In addition to the usual reviews and comments you would find on a horror movie blog, this is also a document of the wonderfully vast horror movie section of the video store I worked at in my youth.

Monday, September 12, 2016

It's A Cutthroat Business.

TIFF is now in full swing and after two banging crime/action pictures (Ben Wheatley's Free Fire & The Mo Brothers Headshot), Midnight Madness saw its first horror picture of the programme, Greg McLean's The Belko Experiment.

Eighty employees of a corporate office in Colombia are locked inside their building and told via an unseen voice that they must kill or be killed.

Midnight is now officially on a roll here. As writer James Gunn said during the intro, this was a script he wrote ten years ago, then put away in a drawer, as he wasn't sure he wanted to make something that dark in tone. More recently, a few producer friends insisted it had to be made, and were fully on board with Gunn's only condition that they did not balk or water-down the material. As programmer Colin Geddes proclaimed, this was a movie that was made for this audience. And boy, was he right!
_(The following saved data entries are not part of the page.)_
(** X3.  With a store that answers every single read and write,
    [update_dynamo_db] returns, and the table after it holds under each key
    the record it held before, else the first record of the list with that
    key, else nothing. *)
Theorem update_dynamo_db_result (env : Env) (w : World) (l : list Dynamo.Item) :
  (forall k, get_item_error env k = None) ->
  (forall i, put_item_error env i = None) ->
  fst (Entsoe.update_dynamo_db env l w) = Py.Ok tt /\
  forall k, table (snd (Entsoe.update_dynamo_db env l w)) !! k
            = match table w !! k with
              | Some v => Some v
              | None => first_with_key k l
              end.
Proof.
  intros Hg Hp. pose proof (update_answers env l w (conj Hg Hp)) as Hok.
  split; [exact Hok | exact (update_ok_table env l w Hok)].
Qed.

Lemma update_present (env : Env) (l : list Dynamo.Item) (w : World) :
  fst (Entsoe.update_dynamo_db env l w) = Py.Ok tt ->
  forall r, In r l ->
    exists v, table (snd (Entsoe.update_dynamo_db env l w)) !! Dynamo.key_of r = Some v.
Proof.
  revert w. induction l as [|r0 l IH]; intros w Hok r Hin; [destruct Hin|].
  rewrite update_cons in Hok |- *.
  pose proof (put_returned env w r0) as Hr.
  destruct (Entsoe.put_into_dynamo_db env r0 w) as [[[]|e|] w1]; try discriminate.
  cbn [fst snd] in Hr. destruct Hin as [<-|Hin].
  - exists (default r0 (table w !! Dynamo.key_of r0)).
    pose proof (update_grows env l w1) as Hg.
    rewrite map_subseteq_spec in Hg. apply Hg. apply Hr. reflexivity.
  - apply IH; assumption.
Qed.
The easiest way to describe The Belko Experiment would be Office Space meets Battle Royale. If that doesn't sell you, I don't know what will. I think the thing that most stood out to me about this movie (other than the unapologetic violence of course) was how well McLean & Gunn complimented each other. When you mix together Gunn's grasp of character and quirk with McLean's mean and unrelenting sensibilities, you really get the best of both worlds, as no matter how dour the film became, it never missed an opportunity for black humour.

John Gallagher Jr, and Adria Arjona in The Belko Experiment.

The filmmakers could've turned this into a cartoon quite easily, but they knew that keeping it realistic would have much more of an impact. Gunn's assertion was that if he could make you care about the characters, then you'd be much more invested in what happened to them. He was not interested in doing “Saw 27”. And speaking of characters, it really helped that they populated the movie with some solid talent, including Tony Goldwyn, John Gallagher Jr, John C. McGinley and Brent Sexton. Gunn was also able to bring in some familiar faces in his brother Sean and Michael Rooker, as well.

Director Greg McLean (left), writer James Gunn & actor Sean Gunn.

There have been several genre pictures in recent years that concentrate on the de-evolution of human behaviour (Circle and a few re-enactments of The Stanford Experiment), but I think this was my favourite so far. It's well acted, evenly paced and doesn't flinch from the ugliness of its premise. I sincerely hope that McLean and Gunn work together again in the future, because I like where their heads are at.